An algorithmic approach for checking closure properties of temporal logic specifications and Ω-regular languages

TLDR: This paper develops algorithms for deciding if a property cannot distinguish between equivalent sequences, i.e., is closed under the equivalence relation, and shows that for such properties there is a wide class of equivalence relations for which determining closure is decidable, in fact is in PSPACE.
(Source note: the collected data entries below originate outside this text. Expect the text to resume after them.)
(** ** The contents *)

(** The contents of a complete instance. *)
Record instance_complete m m' (tp maximum : Z) (xs : list StaticTlsTemplateModule) : Prop := {
  ic_blocks : Forall (fun x => forall i, 0 <= i < tm_memory_size x ->
    guest_byte m' (tp - tm_static_offset x + i) =
      if decide (i < tm_initial_size x) then guest_byte m (tm_image_address x + i) else 0) xs;
  ic_self : word_at m' tp = tp /\ word_at m' (tp + 16) = tp /\ word_at m' (tp + 0x60) = tp;
  ic_dtv : word_at m' (tp + 8) = tp + 0x80;
  ic_guard : word_at m' (tp + 0x28) = kStaticTlsStackGuard;
  ic_generation : word_at m' (tp + 0x80) = kStaticTlsDtvGeneration;
  ic_maximum : word_at m' (tp + 0x80 + 8) = maximum;
  ic_vector : Forall (fun x =>
    word_at m' (tp + 0x80 + 16 + 8 * (tm_module_id x - 1)) = tp - tm_static_offset x) xs
}.

Section fill.
Context `{HostMemory} (a n l : Z) (m : GuestMemory) (Hm : gm_ok m) (Ha : is_u64 a) (Hhost : host_mapped m = true).
Context (t : StaticTlsLayout) (Ht : layout_ok t) (xs : list StaticTlsTemplateModule) (tp maximum : Z).
Context (Hu : Forall template_u64 xs) (Hck : Forall (template_checked t m) xs).
Context (Hids : ForallOrdPairs ids_increase xs) (Hmax : Forall (fun x => 0 < tm_module_id x <= maximum) xs).
Context (Hmx : is_u64 maximum) (Hlow : a + total_size_ t <= tp) (Hhigh : tp + 0x80 + 16 + 8 * maximum <= a + n).
Context (Hend : a + n <= u64_max).

Lemma total_nonneg : 0 <= total_size_ t.
Proof. apply (lo_reservation _ Ht). Qed.

Lemma templates_copyable : Forall (copyable a n m tp) xs.
Proof.
  pose proof total_nonneg. unfold is_u64 in *. rewrite Forall_forall in Hck, Hu |- *. intros x Hx.
  destruct (Hck x Hx) as [_ _ C3 C4 C5]. destruct (Hu x Hx). unfold copyable, in_block. split_and!; try done; lia.
Qed.

Definition vector_word x : Z * Z := (tp + 0x80 + 16 + 8 * (tm_module_id x - 1), tp - tm_static_offset x).

Lemma vector_words_eq : vector_words tp (tp + 0x80) xs = map vector_word xs.
Proof.
  pose proof total_nonneg. unfold is_u64 in *. apply map_ext_in. intros x Hx%list_elem_of_In.
  rewrite Forall_forall in Hck, Hmax. pose proof (Hmax x Hx). destruct (Hck x Hx) as [_ _ C3 C4 _].
  unfold vector_word, kStaticTlsDtvHeaderBytes.
  rewrite (add64_small (tp + 0x80) 16) by lia. rewrite (sub64_small (tm_module_id x) 1) by lia.
  rewrite mul64_small by lia. rewrite add64_small by lia. rewrite sub64_small by lia. f_equal. lia.
Qed.
Lemma rela_table_words offset n : Forall rela_words (rela_table offset n).
Proof using Hok.
  unfold rela_table. apply Forall_map, Forall_forall. intros i _. constructor; cbn.
  1-2: apply (is_u64_field image Hok); lia.
  apply as_int64_bound, (is_u64_field image Hok); lia.
Qed.

Lemma read_rela_runs m n : forall offset entries,
  Forall (header_ok image) (em_program_headers m) ->
  0 <= offset -> offset + Z.of_nat n * kRelaEntrySize <= size ->
  runs (read_rela image m n offset entries) (fun l =>
    l = entries ++ rela_table offset n /\ Forall (target_mapped (em_program_headers m)) (rela_table offset n)).
Proof using Hok.
  pose proof (size_nonneg image Hok). unfold kRelaEntrySize.
  induction n as [|n IH]; intros offset entries Hh Ho Hs; cbn [read_rela].
  { split; [by rewrite app_nil_r|constructor]. }
  rewrite !(add64_small offset 8), !(add64_small offset 16) by u64_lia. do 3 read_step Hok.
  fold (rela_at offset). cbv zeta. parse_step. unfold kRelaEntrySize.
  assert (Et : rela_table offset (S n) = rela_at offset :: rela_table (offset + 24) n).
  { unfold rela_table. cbn [seq map]. f_equal; [by rewrite Z.add_0_r|].
    rewrite <- seq_shift, map_map. apply map_ext. intros i. f_equal. unfold kRelaEntrySize. lia. }
  assert (Hm : target_mapped (em_program_headers m) (rela_at offset)).
  { apply negb_true_iff, andb_false_iff in H0 as [H0%negb_false_iff|H0%negb_false_iff]; [left; lia|].
    right. apply IsGuestRangeMapped_spec; [done|apply (is_u64_field image Hok); lia|done]. }
  rewrite Et. destruct n as [|n].
  - cbn [read_rela]. unfold rela_table. cbn. split; [done|]. by apply Forall_singleton.
  - rewrite add64_small by u64_lia. eapply runs_mono; [apply IH; [done|lia|lia]|].
    intros l [-> Hf]. split; [by rewrite <- app_assoc|]. by constructor.
Qed.

(** A relocation table that was parsed: where the tags put it, all of it. *)
Definition rela_parsed (m : ElfMetadata)
    (s : DynamicEntrySelection * option ElfDynamicEntry * option ElfDynamicEntry) (l : list ElfRelaEntry) : Prop :=
  let '(table, count, _) := s in
  match sel_entry table with
  | None => l = []
  | Some _ => exists e offset, count = Some e /\
      ResolveDynamicFileOffset m table (dyn_value e) = Some offset /\
      0 <= offset /\ offset + dyn_value e <= size /\
      dyn_value e mod kRelaEntrySize = 0 /\ l = rela_table offset (Z.to_nat (dyn_value e / kRelaEntrySize)) /\
      Forall (target_mapped (em_program_headers m)) l
  end.

Definition selection_ok (m : ElfMetadata)
    (s : DynamicEntrySelection * option ElfDynamicEntry * option ElfDynamicEntry) : Prop :=
  (forall e, sel_entry s.1.1 = Some e -> e ∈ em_dynamic_entries m) /\
  (forall e, s.1.2 = Some e -> e ∈ em_dynamic_entries m) /\
  (is_Some (sel_entry s.1.1) -> is_Some s.1.2).

Lemma select_rela_runs m a b c a' b' c' :
  runs (select_rela m a b c a' b' c') (selection_ok m).
Proof.
  unfold select_rela. destruct (HasDynamicEntry m _).
  - destruct (_ || _) eqn:E; [done|]. apply orb_false_iff in E as [_ [e2 E2]%isNone_false]. rewrite E2.
    unfold selection_ok, SelectSceDynamicEntry. cbn.
    destruct (FindDynamicEntry m a) as [e|] eqn:E1; cbn; split_and!.
    + intros ? [= <-]. by eapply FindDynamicEntry_elem.
    + intros ? [= <-]. by eapply FindDynamicEntry_elem.
    + by intros.
    + done.
    + intros ? [= <-]. by eapply FindDynamicEntry_elem.
    + by intros.
  - cbv zeta. cbn [sel_entry]. destruct (_ && _) eqn:E; [done|]. cbn. split_and!; cbn.
    + intros e He. by eapply FindDynamicEntry_elem.
    + intros e He. by eapply FindDynamicEntry_elem.
    + intros [e He]. rewrite He in E. destruct (FindDynamicEntry m b'); [done|].
      by destruct (FindDynamicEntry m c').
Qed.

Lemma parse_selected_runs m s expected wrong :
  Forall (header_ok image) (em_program_headers m) -> Forall entry_words (em_dynamic_entries m) ->
  selection_ok m s ->
  runs (parse_selected image m s expected wrong []) (rela_parsed m s).
Proof using Hok.
  destruct s as [[table count] third]. intros Hh He (Hs1 & Hs2 & Hs3). cbn in Hs1, Hs2, Hs3.
  unfold parse_selected, rela_parsed. destruct (sel_entry table) as [e0|] eqn:Et; [|done].
  parse_step. destruct Hs3 as [e Ee]; [done|]. rewrite Ee. cbn [access]. rewrite returns_bind.
  rewrite Forall_forall in He. destruct (He e (Hs2 e Ee)) as [_ Hv]. rewrite <- Forall_forall in He.
  unfold ParseRelaTable. parse_step. apply runs_require. intros offset Eo.
  pose proof Eo as Hr. apply (ResolveDynamicFileOffset_within image Hok) in Hr as [Ho1 Ho2];
    [|done|done|by rewrite Et|done].
  assert (Hsz : dyn_value e mod kRelaEntrySize = 0) by lia.
  assert (Z.of_nat (Z.to_nat (dyn_value e / kRelaEntrySize)) * kRelaEntrySize = dyn_value e) as Hn.
  { unfold kRelaEntrySize in *. pose proof (Z.div_mod (dyn_value e) 24).
    rewrite Z2Nat.id by (apply Z.div_pos; u64_lia). lia. }
  eapply runs_mono; [apply read_rela_runs; [done|done|lia]|].
  intros l [-> Hf]. exists e, offset. by split_and!.
Qed.

Definition select_relocations (m : ElfMetadata) :=
  select_rela m kDynamicTagSceRela kDynamicTagSceRelaSize kDynamicTagSceRelaEntrySize kDynamicTagRela kDynamicTagRelaSize kDynamicTagRelaEntrySize.
Definition select_plt (m : ElfMetadata) :=
  select_rela m kDynamicTagSceJumpRelocation kDynamicTagScePltRelocationSize kDynamicTagScePltRelocationFormat
    kDynamicTagJumpRelocation kDynamicTagPltRelocationSize kDynamicTagPltRelocationFormat.

Lemma ParseDynamicRelocations_runs m :
  Forall (header_ok image) (em_program_headers m) -> Forall entry_words (em_dynamic_entries m) ->
  di_relocations (em_dynamic_info m) = [] -> di_plt_relocations (em_dynamic_info m) = [] ->
  runs (ParseDynamicRelocations image m) (fun m' => exists relocations plt s1 s2,
    m' = set_dynamic_info (set_tables relocations plt (di_symbols (em_dynamic_info m)) (em_dynamic_info m)) m /\
    select_relocations m = returns s1 /\ rela_parsed m s1 relocations /\
    select_plt m = returns s2 /\ rela_parsed m s2 plt).
Proof using Hok.
  intros Hh He Hr Hp. unfold ParseDynamicRelocations. rewrite Hr, Hp.
  fold (select_relocations m). fold (select_plt m).
  pose proof (select_rela_runs m kDynamicTagSceRela kDynamicTagSceRelaSize kDynamicTagSceRelaEntrySize kDynamicTagRela kDynamicTagRelaSize
    kDynamicTagRelaEntrySize) as H1. fold (select_relocations m) in H1.
  pose proof (select_rela_runs m kDynamicTagSceJumpRelocation kDynamicTagScePltRelocationSize kDynamicTagScePltRelocationFormat
    kDynamicTagJumpRelocation kDynamicTagPltRelocationSize kDynamicTagPltRelocationFormat) as H2. fold (select_plt m) in H2.
  destruct (select_relocations m) as [| |s1]; [done|done|]. rewrite returns_bind.
  eapply runs_bind; [by apply parse_selected_runs|]. intros relocations Hrel.
  destruct (select_plt m) as [| |s2]; [done|done|]. rewrite returns_bind.
  eapply runs_bind; [by apply parse_selected_runs|]. intros plt Hplt. cbn. eauto 10.
Qed.

Lemma rela_parsed_words m s l :
  rela_parsed m s l -> Forall rela_words l /\ Forall (target_mapped (em_program_headers m)) l.
Proof using Hok.
  destruct s as [[table count] third]. unfold rela_parsed.
  destruct (sel_entry table) as [e0|]; [|intros ->; split; constructor].
  intros (e & offset & _ & _ & _ & _ & _ & -> & Hf). split; [apply rela_table_words|done].
Qed.

(** ** Symbols *)

Record symbol_words (s : ElfSymbol) : Prop := {
  sy_name : is_u32 (sym_name_offset s);
  sy_info : is_byte (sym_info s);
  sy_other : is_byte (sym_other s);
  sy_section : is_u16 (sym_section_index s);
  sy_value : is_u64 (sym_value s);
  sy_size : is_u64 (sym_size s)
}.

(** The symbol the image holds at a place, with its name. *)
Definition symbol_at (offset : Z) (name : string) : ElfSymbol :=
  mkElfSymbol (le_field image offset 4) (le_field image (offset + 4) 1) (le_field image (offset + 5) 1)
    (le_field image (offset + 6) 2) (le_field image (offset + 8) 8) (le_field image (offset + 16) 8) name.

Definition symbol_place (offset : Z) (i : nat) : Z := offset + Z.of_nat i * kSymbolEntrySize.

(** The symbols from a place on: every record with the string its name offset
    names. *)
Definition symbol_table (strings : list Z) (offset : Z) (l : list ElfSymbol) : Prop :=
  forall i s, l !! i = Some s ->
    s = symbol_at (symbol_place offset i) (sym_name s) /\ string_at strings (sym_name_offset s) (sym_name s).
Abstract: In concurrency theory, there are several examples where the interleaved model of concurrency can distinguish between execution sequences which are not significantly different. One such example is sequences that differ from each other by stuttering, i.e., the number of times a state can adjacently repeat. Another example is executions that differ only by the ordering of independently executed events. Considering these sequences as different is semantically rather meaningless. Nevertheless, specification languages that are based on interleaving semantics, such as linear temporal logic (LTL), can distinguish between them. This situation has led to several attempts to define languages that cannot distinguish between such equivalent sequences. In this paper, we take a different approach to this problem: we develop algorithms for deciding if a property cannot distinguish between equivalent sequences, i.e., is closed under the equivalence relation. We focus on properties represented by regular languages, ω-regular languages, or prepositional LTL formulas and show that for such properties there is a wide class of equivalence relations for which determining closure is decidable, in fact is in PSPACE. Hence, checking the closure of a specification is no more difficult than checking satisfiability of a temporal formula. Among the closure properties we are able to handle, one finds trace closedness, stutter closedness and projective closedness, for all of which we are also able to prove a PSPACE lower bound. Being able to check that a property is closed under an equivalence relation has an immediate application in state-space exploration based verification. Indeed, the knowledge that the specification does not distinguish between equivalent execution sequences allows constructing a reduced state space where it is sufficient that at least one sequence per equivalence class is represented.